Small Pond Science

Better recruitment of undergrads for research

How do undergraduate students wind up in labs doing research? What’s the best way to identify students to bring into the lab?

There are a few ways that labs do this, and I think that the size of the lab and the size of the institution are associated with the approach.

In some shops, all positions are posted to a job board, involving a formal application. On the other end of the spectrum, it might be all by informal word of mouth. Perhaps there’s an application process that’s not well advertised. Or maybe it’s just left up to the devices of grad students. In a lot of circumstances, students are invited to join the lab on the basis of their performance in coursework.

Most of the students in my lab got there as the result of an invitation. I notice that a student is particularly engaged and curious. I ask if they’re interested in doing research. They say it sounds really cool but they have no experience or related abilities. And I say you don’t need experience and you’d be great at it. And so they start spending a bit of time in my lab, and if it works out, they end up spending a lot more time in my lab (for credit, or for pay if I happen to have the funding). When I’ve conducted a fully-funded mentored field experience (in Costa Rica or Australia), then I’ve advertised to all eligible majors to apply, and also chat it up with a variety of students before the deadline.

I think a lot of different approaches can work, depending on the context. What’s important is transparency — that the students involved in the process understand how decisions are made, and that the process is fair and reasonable.
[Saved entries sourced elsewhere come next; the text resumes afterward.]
(* ===== verification/BestChain.v ===== *)
(** * The best chain and invalid blocks: [FindMostWorkChain], [InvalidBlockFound] (src/src/validation.cpp)

    The search ends and returns the best candidate that can be followed; a block that is found invalid is
    marked and never followed; a new tip drops the candidates that it has overtaken; the base of a fork is the last
    common ancestor.  Each operation keeps the invariant of ForkChoice.v. *)

From stdpp Require Import base numbers list option gmap sorting.
From Stdlib Require Import ZArith Lia ZifyNat ZifyBool.
From S2P Require Import Prelude Transaction ArithUint256 Block BlockIndex Chain Pow VersionBits Validation BlockCheck ForkChoice Linking.
Import Arith256.

(** ** Proofs: entries marked as failed *)
Definition unsound (h : heap) (p : ptr) : Prop := ∃ k q m, up h k p = Some q ∧ h !! q = Some m ∧ fFailedChain m = true.
Lemma set_status_kept n st : kept_entry n (set_status n st).
Proof. by repeat split. Qed.
Lemma lor_failed st f : f = BLOCK_FAILED_VALID ∨ f = BLOCK_FAILED_CHILD →
  Z.land (Z.lor st f) BLOCK_FAILED_MASK ≠ 0 ∧ Z.land (Z.lor st f) BLOCK_VALID_MASK = Z.land st BLOCK_VALID_MASK ∧
  Z.land (Z.lor st f) BLOCK_HAVE_DATA = Z.land st BLOCK_HAVE_DATA.
Proof.
  intros Hf. split; [|by split; apply land_lor_other; destruct Hf as [-> | ->]].
  intros E. apply (land_lor_same st f); [by destruct Hf as [-> | ->]..|].
  replace f with (Z.land BLOCK_FAILED_MASK f) at 2 by (by destruct Hf as [-> | ->]). by rewrite Z.land_assoc, E.
Qed.

(** What waiting reads. *)
Lemma waits_frame h h' r q : (∀ x, option_Forall2 (λ a b, nTx a = nTx b ∧ pprev a = pprev b ∧ nChainTx a = nChainTx b) (h !! x) (h' !! x)) →
  waits_for h r q → waits_for h' r q.
Proof.
  intros E (m & y & Hm & Hq & Ht & Hy & Hyc). pose proof (E r) as Er. pose proof (E q) as Eq. rewrite Hm in Er. rewrite Hy in Eq.
  inversion Er as [a b (? & ? & ?) Ea Eb|]; subst a. inversion Eq as [a' b' (? & ? & ?) Ea' Eb'|]; subst a'. exists b, b'. split_and!; congruence.
Qed.

Section Mark.
Context (s : BlockState) (Hs : blocks_ok s) (p : ptr) (n : CBlockIndex) (f : Z).
Context (Hp : nodes (tree s) !! p = Some n) (Hc : nChainTx n ≠ 0) (Hf : f = BLOCK_FAILED_VALID ∨ f = BLOCK_FAILED_CHILD).
Let h : heap := nodes (tree s).
Let n1 : CBlockIndex := set_status n (Z.lor (nStatus n) f).
Let h1 : heap := <[p := n1]> h.
Let c1 : list ptr := filter (λ x, x ≠ p) (setBlockIndexCandidates s).

Lemma mark_kept : kept h h1.
Proof. apply (kept_insert h p n); [done|apply set_status_kept]. Qed.
Lemma mark_failed : fFailedChain n1 = true.
Proof. unfold fFailedChain, n1. cbn [nStatus set_status]. destruct (lor_failed (nStatus n) f Hf) as (H & _). apply Z.eqb_neq in H. by rewrite H. Qed.
Lemma mark_erase : set_erase h1 p (setBlockIndexCandidates s) = Some c1.
Proof.
  apply set_erase_spec.
  - apply (works_shape h); [apply kept_shape, mark_kept|apply tree_works, (bk_tree _ _ Hs)].
  - exists n1. apply lookup_insert_eq.
  - intros r Hr. destruct (bk_candidates _ _ Hs r Hr) as (m & Hm & _). destruct (kept_fwd _ _ _ _ mark_kept Hm) as (m' & Hm' & _). by exists m'.
  - apply (kept_ordered h); [apply mark_kept|apply (bk_ordered _ _ Hs)].
Qed.
Lemma mark_waits r q : waits_for h r q ↔ waits_for h1 r q.
Proof.
  assert (E : ∀ x, option_Forall2 (λ a b, nTx a = nTx b ∧ pprev a = pprev b ∧ nChainTx a = nChainTx b) (h !! x) (h1 !! x)).
  { intros x. unfold h1. destruct (decide (p = x)) as [<-|Hne]; [rewrite lookup_insert_eq; fold h in Hp; rewrite Hp; by constructor|].
    rewrite lookup_insert_ne by done. destruct (h !! x); by constructor. }
  split; apply waits_frame; [done|]. intros x. specialize (E x). destruct E as [? ? (? & ? & ?)|]; by constructor.
Qed.
Lemma mark_ok s1 : nodes (tree s1) = h1 → mapBlockIndex (tree s1) = mapBlockIndex (tree s) → pindexBestHeader (tree s1) = pindexBestHeader (tree s) →
  chainActive s1 = chainActive s → setBlockIndexCandidates s1 = c1 → mapBlocksUnlinked s1 = mapBlocksUnlinked s → blocks_ok s1.
Proof.
  intros E1 E2 E3 E4 E5 E6. pose proof mark_kept as Hkept. pose proof (kept_shape _ _ Hkept) as Hshape. destruct (lor_failed (nStatus n) f Hf) as (_ & Bv & Bd).
  assert (Ht : nTx n ≠ 0) by (destruct (blocks_counted s Hs p n Hp) as [_ E]; intros Ht; rewrite Ht in E; done).
  assert (Hcases : ∀ r m, h1 !! r = Some m → (r = p ∧ m = n1) ∨ (r ≠ p ∧ h !! r = Some m)).
  { unfold h1. intros r m [[-> <-]|[Hne E]]%lookup_insert_Some; [by left|right; by split]. }
  split; rewrite ?E1, ?E4, ?E5, ?E6; try done.
  - apply (shape_tree_ok (tree s)); [by rewrite E1|done..|apply (bk_tree _ _ Hs)].
  - intros r m [[-> ->]|[_ Hm]]%Hcases; [|by apply (bk_valid _ _ Hs r m)]. cbn. rewrite Bv. by apply (bk_valid _ _ Hs p n).
  - intros r m [[-> ->]|[_ Hm]]%Hcases; [|by apply (bk_data _ _ Hs r m)]. unfold fMissingData. cbn. rewrite Bd. by apply (bk_data _ _ Hs p n).
  - destruct (bk_active _ _ Hs) as [|(tip & m & Hm & E & Hmc)]; [by left|right]. destruct (kept_fwd _ _ _ _ Hkept Hm) as (m' & Hm' & Hk'). exists tip, m'.
    split_and!; [done| |by rewrite <- (ke_chain _ _ Hk')]. rewrite E. by apply shape_full_chain.
  - split; [apply NoDup_nil_2|]. intros r Hr. by apply elem_of_nil in Hr.
  - intros r m Hm. right. split; [apply not_elem_of_nil|]. apply (counted_proper _ _ Hkept _ _ eq_refl).
    destruct (Hcases r m Hm) as [[-> ->]|[_ Hm']]; [apply (blocks_counted s Hs p n Hp)|by apply (blocks_counted s Hs r m)].
  - intros r m [[-> ->]|[_ Hm]]%Hcases Hmf Hmc; [done|]. destruct (bk_blocked _ _ Hs r m Hm Hmf Hmc) as (k & q & x & Hup & Hx & Hxf & Hxt).
    exists k, q, x. rewrite <- (up_proper _ _ Hshape _ _ eq_refl _ _ eq_refl). split_and!; try done. unfold h1. rewrite lookup_insert_ne; [done|]. intros ->. congruence.
  - intros k r Hin. destruct (bk_unlinked _ _ Hs k r Hin) as (q & -> & Hw). exists q. split; [done|by apply mark_waits].
  - apply (bk_once _ _ Hs).
  - intros r q m Hw Hm Hmf. apply mark_waits in Hw. destruct (Hcases q m Hm) as [[-> ->]|[_ Hm']]; [by rewrite mark_failed in Hmf|].
    by apply (bk_waiting _ _ Hs r q m).
  - apply (kept_ordered h); [done|]. apply ordered_filter, (bk_ordered _ _ Hs).
  - intros r [_ Hr]%list_elem_of_filter. destruct (bk_candidates _ _ Hs r Hr) as (m & Hm & Hmc & Hw). destruct (kept_fwd _ _ _ _ Hkept Hm) as (m' & Hm' & Hk').
    exists m'. split_and!; [done|by rewrite <- (ke_chain _ _ Hk')|by rewrite <- Hkept].
  - intros r m Hm Hmc Hw Hmf. destruct (Hcases r m Hm) as [[-> ->]|[Hne Hm']]; [by rewrite mark_failed in Hmf|]. apply list_elem_of_filter. split; [done|].
    apply (bk_complete _ _ Hs r m Hm' Hmc); [|done]. fold h. by rewrite Hkept.
Qed.
End Mark.
(** A failed entry is taken out of the candidates. *)
Lemma erase_ok s p n : blocks_ok s → nodes (tree s) !! p = Some n → fFailedChain n = true →
  let s1 := set_candidates s (filter (λ x, x ≠ p) (setBlockIndexCandidates s)) in erase_candidate s p = Some s1 ∧ blocks_ok s1.
Proof.
  intros Hs Hp Hf s1. split.
  - unfold erase_candidate. rewrite set_erase_spec; [done|apply tree_works, (bk_tree _ _ Hs)|by exists n| |apply (bk_ordered _ _ Hs)].
    intros r Hr. destruct (bk_candidates _ _ Hs r Hr) as (m & Hm & _). by exists m.
  - destruct Hs as [B1 B2 B3 B4 B5 B6 B7 B8 B9 B10 B11 Bcand Bcomp]. split; try done.
    + by apply ordered_filter.
    + intros r [_ Hr]%list_elem_of_filter. by apply Bcand.
    + intros r m Hm Hmc Hw Hmf. apply list_elem_of_filter. split; [|by apply (Bcomp r m)]. intros ->. cbn in Hm. congruence.
Qed.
I think one place where a lot of us fall short is how we identify potential research students in the first place. I think there are a lot of very talented students who never end up in our lab, because our mechanisms of recruitment leave them behind. Why is this? Two key points:

  1. A lot of students who would enjoy and excel at research aren’t even aware that this is an option for them. Research isn’t on their radar at all as a possibility.
  2. Some students have more unearned confidence than others. A lot of students feel that they won’t be considered competitive for a position in a research lab and are unlikely to approach a faculty member or fill out an application.

Why does this matter? Because it’s an equity issue. The students who are less likely to voluntarily step into your office and say, “I want to do research,” are disproportionately first-generation or come from from marginalized ethnic groups.

If we’re trying to build the best lab, then we need to actively seek out students who are great for research, but are not going to be approaching us for opportunities. This really matters because undergraduate research experiences are typically the launching point for research careers. If we want to build a diverse research community, this is one of many critical phases.

How can you do this? Yes, okay, advertise. But also, make a point to approach students and invite them in. And seek out student organizations (like a SACNAS chapter) that can help recruitment. If you’re posting a formal ad, be sure to specify that experience is not required of undergraduates, and that training comes with the position, and that motivation and curiosity are more important than GPA.

It’s not only okay to recruit through informal routes, it’s important — that way you’ll have the chance to invite students into your lab who think that it’s not a space that welcomes them.

And, I shouldn’t have to say this, but of course, be sure to make the distinction between lab techs and student researchers crystal clear. If you have someone there just to wash dishes and make solutions, then they’re not being trained in research. A lot of labs operate using undergrads as unpaid labor without offering actual mentorship towards a research career. Those folks need to bone up on their ethics.